In pleading these facts, the plaintiffs relied heavily on the Court’s decision in Hansen Medical,9 a case also involving a rollover, a voting agreement and a history of coordinated investment strategy, where the Court found that the defendant stockholders had formed a control group. The Court here, however, distinguished Hansen Medical, which did not involve an unrelated and independently controlling stockholder and had been decided by applying the traditional control-group framework.
In this regard, the Court noted that Francisco Partners, as the controlling stockholder, had the ability to approve the transaction without the participation of any other stockholder, requiring that the plaintiffs plead facts that satisfy the second prong of the Glenhill analysis. To this, the plaintiffs could only note, in the Court’s view, that Francisco Partners had agreed to a dilution of its equity ownership of the post-acquisition corporation by letting Chrysalis and Jones roll over their respective equity interests in Connecture, a “self-imposed limitation on Francisco Partners’ self-interest.”10 The Court found this to be insufficient, holding that mere dilution of the controlling stockholder’s interest does not establish a significant limitation on the controller’s ability to exercise control over the corporation. If it did, the Court noted, every time minority stockholders diluted a controller by participating in a transaction alongside the controller, the rollover stockholders would be tagged as controlling fiduciaries owing duties to the corporation and the other stockholders.11
As a result, the Court found that Chrysalis and Jones did not owe the other minority stockholders any fiduciary duties and were entitled to roll over their equity interests as they saw fit.
The exercise of control by a stockholder over a corporate action can trigger strict judicial review that, in turn, can impede or delay transactions and lead to litigation costs and awards of damages. For these reasons, the decision in Connecture provides comfort for minority stockholders who collaborate with a controlling stockholder in meaningful ways—including by rolling over shares in a going-private transaction, entering into a voting agreement, and even coordinating or facilitating the transaction—that they are not likely to be held to owe fiduciary duties absent other circumstances. The decision establishes that minority and controlling stockholders can act in concert to accomplish a corporate action without the minority stockholder being captured in a control group. Rather, the controlling stockholder must have needed the participation of the relevant minority stockholders and ceded some of its control to them in furtherance of its objective. Dilution of the controlling stockholder’s equity ownership in the post-acquisition company by virtue of a rollover by minority stockholders is itself insufficient (independent of other factors) to establish that a control group exists. Indeed, the Connecture decision expressly acknowledges that a control group of both minority and unrelated and independently controlling stockholders is an unlikely scenario.
The new framework creates a somewhat interesting juxtaposition, in which it may be easier for minority stockholders to be deemed part of a control group where there is no separate controlling stockholder than if there already is one.
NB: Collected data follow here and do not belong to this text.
Lemma cmd_fmap_ext {A B} (f g : A -> B) (P : A -> Prop) c :
  cmd_wf P c -> (forall a, P a -> f a = g a) -> f <$> c = g <$> c.
Proof.
  intros Hc Hf. induction c; cbn in *; f_equal; try naive_solver.
  apply Forall_fmap_ext_1. destruct Hc as [_ Hc]. by eapply Forall_impl; [exact Hc|].
Qed.

(** ** Computations that end

    [ends m s P]: from [s], [m] returns with [P] or panics. *)

Definition ends {S A} (m : M S A) (s : S) (P : A -> S -> Prop) : Prop :=
  match (m s).2 with
  | Ret a s' => P a s'
  | Panic _ => True
  | _ => False
  end.

Lemma ends_bind {S A B} (m : M S A) (k : A -> M S B) s P :
  ends m s (fun a s' => ends (k a) s' P) -> ends (bind m k) s P.
Proof.
  unfold ends, bind. destruct (m s) as [e [a s'| | | |]]; cbn; try done.
  by destruct (k a s').
Qed.

Lemma ends_mono {S A} (m : M S A) s (P Q : A -> S -> Prop) :
  ends m s P -> (forall a s', P a s' -> Q a s') -> ends m s Q.
Proof. unfold ends. destruct (m s).2; auto. Qed.

Lemma ends_get {S} (s : S) P : P s s -> ends get s P.
Proof. done. Qed.

Lemma ends_for_all {S X} (l : list X) (f : X -> M S unit) s (P : unit -> S -> Prop) :
  (forall x s, ends (f x) s (fun _ s' => s' = s)) -> P tt s -> ends (for_all l f) s P.
Proof.
  intros Hf HP. induction l as [|x l IH]; [done|]. cbn. apply ends_bind.
  eapply ends_mono; [apply Hf|]. by intros _ s' ->.
Qed.

(** ** Tokens *)

Section Line.
Variable line : list Z.
Hypothesis nonul : 0 ∉ line.
Abbreviation buf := (line ++ [0]).
Abbreviation es := (length line).

Lemma char_at_out i : (es <= i)%nat -> char_at buf i = 0.
Proof using Type.
  intros Hi. unfold char_at. rewrite lookup_app_r by done.
  by destruct (i - es)%nat as [|[]].
Qed.

Lemma char_at_in i : (i < es)%nat -> line !! i = Some (char_at buf i) /\ char_at buf i <> 0.
Proof using nonul.
  intros Hi. unfold char_at. rewrite lookup_app_l by done.
  destruct (lookup_lt_is_Some_2 line i Hi) as [c Hc]. rewrite Hc. split; [done|].
  cbn. intros ->. by apply nonul, list_elem_of_lookup; eauto.
Qed.

Lemma char_at_nonzero i : char_at buf i <> 0 -> (i < es)%nat.
Proof using Type. intros H. destruct (decide (i < es)%nat); [done|]. by rewrite char_at_out in H by lia. Qed.

(** A scan stops at the first byte that fails the test. *)
Lemma scan_spec p n s :
  (s <= scan buf p n s <= s + n)%nat /\
  (forall i, (s <= i < scan buf p n s)%nat -> p (char_at buf i) = true) /\
  ((scan buf p n s < s + n)%nat -> p (char_at buf (scan buf p n s)) = false).
Proof using Type.
  revert s. induction n as [|n IH]; intros s; cbn; [repeat split; intros; lia|].
  destruct (p (char_at buf s)) eqn:E; [|repeat split; intros; [lia..|done]].
  destruct (IH (S s)) as (H1 & H2 & H3). repeat split; [lia..| |intros; apply H3; lia].
  intros i Hi. destruct (decide (i = s)) as [->|]; [done|]. apply H2. lia.
Qed.

Lemma skip_space_spec s :
  (s <= es)%nat ->
  (s <= skip_space buf es s <= es)%nat /\
  strchr whitespace (char_at buf (skip_space buf es s)) = false.
Proof using Type.
  intros Hs. unfold skip_space.
  destruct (scan_spec (strchr whitespace) (es - s) s) as (H1 & _ & H3). split; [lia|].
  destruct (decide (scan buf (strchr whitespace) (es - s) s < s + (es - s))%nat); [auto|].
  by rewrite char_at_out by lia.
Qed.

(** A word of the line: it is not empty, has only word characters, and ends where
    the line or the word characters end. *)
Definition is_span (w : span) : Prop :=
  (w.1 < w.2 <= es)%nat /\
  (forall i, (w.1 <= i < w.2)%nat -> word_char (char_at buf i)) /\
  (w.2 = es \/ in_word (char_at buf w.2) = false).

Lemma symbols_split c :
  strchr symbols c = strchr (codes "|();&<") c || (c =? chr ">").
Proof using Type.
  apply eq_true_iff_eq. rewrite orb_true_iff, !strchr_spec, Z.eqb_eq.
  change (chr ">") with 62. unfold symbols. cbn.
  repeat rewrite elem_of_cons. repeat rewrite elem_of_nil. tauto.
Qed.

Lemma token_at_spec q tok eq :
  (q <= es)%nat -> strchr whitespace (char_at buf q) = false ->
  token_at buf es q = (tok, eq) ->
  (q <= eq <= es)%nat /\ (tok <> 0 -> (q < eq)%nat) /\
  (tok = 0 <-> char_at buf q = 0) /\
  (tok = TOK_WORD -> is_span (q, eq)).
Proof using nonul.
  intros Hq Hw. unfold token_at. destruct (Z.eqb_spec (char_at buf q) 0) as [E|E].
  { intros [= <- <-]. repeat split; done || lia. }
  apply char_at_nonzero in E as Hlt.
  destruct (strchr (codes "|();&<") (char_at buf q)) eqn:Es.
  { intros [= <- <-]. assert (char_at buf q <> TOK_WORD).
    { intros Ea. rewrite Ea in Es. vm_compute in Es. done. }
    repeat split; done || lia. }
  destruct (Z.eqb_spec (char_at buf q) (chr ">")) as [Eg|Eg].
  { destruct (Z.eqb_spec (char_at buf (S q)) (chr ">")) as [Eg2|]; intros [= <- <-].
    - assert (char_at buf (S q) <> 0) as H2%char_at_nonzero by (by rewrite Eg2).
      repeat split; done || lia.
    - rewrite Eg. repeat split; done || lia. }
  intros [= <- <-].
  destruct (scan_spec in_word (es - q) q) as (H1 & H2 & H3).
  assert (in_word (char_at buf q) = true) as Hin.
  { unfold in_word. rewrite Hw, symbols_split, Es. by destruct (Z.eqb_spec (char_at buf q) (chr ">")). }
  assert (q < scan buf in_word (es - q) q)%nat as Hpos.
  { destruct (decide (scan buf in_word (es - q) q = q)) as [Eq|]; [|lia].
    rewrite Eq in H3. rewrite Hin in H3. by specialize (H3 ltac:(lia)). }
  split; [lia|]. split; [done|]. split; [done|]. intros _. split; [cbn; lia|]. split; cbn.
  - intros i Hi. split; [by apply H2|apply char_at_in; lia].
  - destruct (decide (scan buf in_word (es - q) q < q + (es - q))%nat); [right; auto|left; lia].
Qed.

Lemma skip_space_stay s : strchr whitespace (char_at buf s) = false -> skip_space buf es s = s.
Proof using Type. intros H. unfold skip_space. destruct (es - s)%nat; [done|]. cbn [scan]. by rewrite H. Qed.

Lemma gettoken_ends s :
  (s <= es)%nat ->
  ends (gettoken buf es) s (fun t s' =>
    (s <= s' <= es)%nat /\ (t.1 <> 0 -> (s < s')%nat) /\
    (char_at buf (skip_space buf es s) <> 0 -> (s < s')%nat) /\
    (t.1 = TOK_WORD -> is_span t.2)).
Proof using nonul.
  intros Hs. unfold gettoken, ends, bind, get, put, ret. cbn.
  destruct (skip_space_spec s Hs) as [H1 H2].
  destruct (token_at buf es (skip_space buf es s)) as [tok e] eqn:Et. cbn.
  destruct (token_at_spec _ _ _ (proj2 H1) H2 Et) as (H3 & H4 & H5 & H6).
  destruct (skip_space_spec e (proj2 H3)) as [H7 _]. split; [lia|].
  split; [intros Hn; specialize (H4 Hn); lia|]. split; [|done].
  intros Hn. rewrite <- H5 in Hn. specialize (H4 Hn). lia.
Qed.

(** After a [peek] that found something the next token is not empty. *)
Lemma peek_ends toks s :
  (s <= es)%nat ->
  ends (peek buf es toks) s (fun b s' =>
    (s <= s' <= es)%nat /\ (b = true -> char_at buf (skip_space buf es s') <> 0)).
Proof using Type.
  intros Hs. cbv [peek ends bind get put ret]. cbn [snd app].
  destruct (skip_space_spec s Hs) as [H1 H2]. split; [lia|].
  rewrite (skip_space_stay (skip_space _ _ _)) by done. intros [Hb _]%andb_prop.
  by destruct (Z.eqb_spec (char_at buf (skip_space buf es s)) 0).
Qed.

(** A step that moves forward, followed by one that does. *)
Lemma ends_then {A B} (m : M nat A) (k : A -> M nat B) s (Q : A -> Prop) (P : B -> nat -> Prop) :
  ends m s (fun a s' => (s <= s' <= es)%nat /\ Q a) ->
  (forall a s', (s <= s' <= es)%nat -> Q a -> ends (k a) s' P) ->
  ends (bind m k) s P.
Proof using Type.
  intros Hm Hk. apply ends_bind. eapply ends_mono; [exact Hm|]. intros a s' [H1 H2]. auto.
Qed.

(** [peek] followed by [gettoken] when it found something: a byte is consumed. *)
Lemma peek_then {B} toks (k1 k2 : M nat B) s (P : B -> nat -> Prop) :
  (s <= es)%nat ->
  (forall s', (s < s' <= es)%nat -> ends k1 s' P) ->
  (forall s', (s <= s' <= es)%nat -> ends k2 s' P) ->
  ends (bind (peek buf es toks) (fun b => if b then bind (gettoken buf es) (fun _ => k1) else k2)) s P.
Proof using nonul.
  intros Hs H1 H2. apply ends_bind. eapply ends_mono; [by apply peek_ends|].
  intros [] s' [Hs' Hb]; [|auto]. apply ends_bind.
  eapply ends_mono; [apply gettoken_ends; lia|]. intros t s2 (Hs2 & _ & Hp & _).
  apply H1. specialize (Hp (Hb eq_refl)). lia.
Qed.

(** ** The parser ends with a well-formed command *)

(** The redirections [ds], the first one innermost, around a command. *)
Definition wrap {W} (ds : list (W * Z * Z)) (c : cmd W) : cmd W :=
  foldl (fun c d => REDIR c d.1.1 d.1.2 d.2) c ds.

Definition redir_ok {W} (P : W -> Prop) (d : W * Z * Z) : Prop := P d.1.1 /\ redir_kind d.1.2 d.2.

Lemma wrap_wf {W} (P : W -> Prop) ds c :
  Forall (redir_ok P) ds -> cmd_wf P c -> cmd_wf P (wrap ds c).
Proof using Type.
  intros Hds. revert c. induction Hds as [|d ds [H1 H2] _ IH]; intros c Hc; [done|].
  by apply IH.
Qed.

(** The number of words of the [execcmd] node under the redirections. *)
Fixpoint nargs {W} (c : cmd W) : option nat :=
  match c with
  | EXEC argv => Some (length argv)
  | REDIR c _ _ _ => nargs c
  | _ => None
  end.

Lemma nargs_wrap {W} ds (c : cmd W) : nargs (wrap ds c) = nargs c.
Proof using Type. revert c. induction ds as [|d ds IH]; intros c; [done|]. apply (IH (REDIR c _ _ _)). Qed.

Lemma nargs_add_arg {W} (w : W) c n : nargs c = Some n -> nargs (add_arg w c) = Some (S n).
Proof using Type.
  induction c; cbn; try done. intros [= <-]. by rewrite length_app, Nat.add_comm.
Qed.

Lemma add_arg_wf {W} (P : W -> Prop) w c n :
  cmd_wf P c -> nargs c = Some n -> (S n < MAXARGS)%nat -> P w -> cmd_wf P (add_arg w c).
Proof using Type.
  intros Hc Hn Hlt Hw. induction c; cbn in *; try done; [|naive_solver].
  injection Hn as <-. rewrite length_app, Forall_app, Forall_singleton. cbn. split; [lia|naive_solver].
Qed.

Lemma parseredirs_ends n c s :
  (es - s < n)%nat -> (s <= es)%nat ->
  ends (parseredirs buf n es c) s (fun c' s' =>
    (s <= s' <= es)%nat /\ exists ds, Forall (redir_ok is_span) ds /\ c' = wrap ds c).
Proof using nonul.
  revert c s. induction n as [|n IH]; intros c s Hn Hs; [lia|]. cbn [parseredirs].
  apply ends_bind. eapply ends_mono; [by apply peek_ends|]. intros [] s1 [Hs1 Hb].
  2: { split; [done|]. by exists []. }
  apply ends_bind. eapply ends_mono; [apply gettoken_ends; lia|]. intros t s2 (Hs2 & _ & Hp & _).
  specialize (Hp (Hb eq_refl)).
  apply ends_bind. eapply ends_mono; [apply gettoken_ends; lia|]. intros f s3 (Hs3 & _ & _ & Hf).
  destruct (Z.eqb_spec f.1 TOK_WORD) as [Ef|]; [|done]. cbn [negb]. specialize (Hf Ef).
  eapply ends_mono; [apply IH; lia|]. intros c' s' (Hs' & ds & Hds & ->). split; [lia|].
  repeat case_match.
  - exists ((f.2, O_RDONLY, 0) :: ds). split; [|done]. constructor; [|done]. split; [done|by left].
  - exists ((f.2, Z.lor O_WRONLY O_CREATE, 1) :: ds). split; [|done]. constructor; [|done]. split; [done|by right].
  - exists ((f.2, Z.lor O_WRONLY O_CREATE, 1) :: ds). split; [|done]. constructor; [|done]. split; [done|by right].
  - by exists ds.
Qed.

Abbreviation parsed s := (fun c s' => (s <= s' <= es)%nat /\ cmd_wf is_span c).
It is also notable that in a deal subject to scrutiny for its entire fairness, which was approved by a small fraction of the minority stockholders, and in which only certain minority stockholders were given the opportunity to roll over their shares, the Court still declined to attach any fiduciary duties to the rolling minority stockholders. The Court in Connecture does not elaborate on the doctrinal underpinnings for the distinction between the two control-group scenarios, other than to note that if the minority stockholders do not control the corporate machinery, they should not owe fiduciary duties to the corporation or its other stockholders. It appears that the Court is primarily focused on who operates the levers of control, not merely on who benefits from them.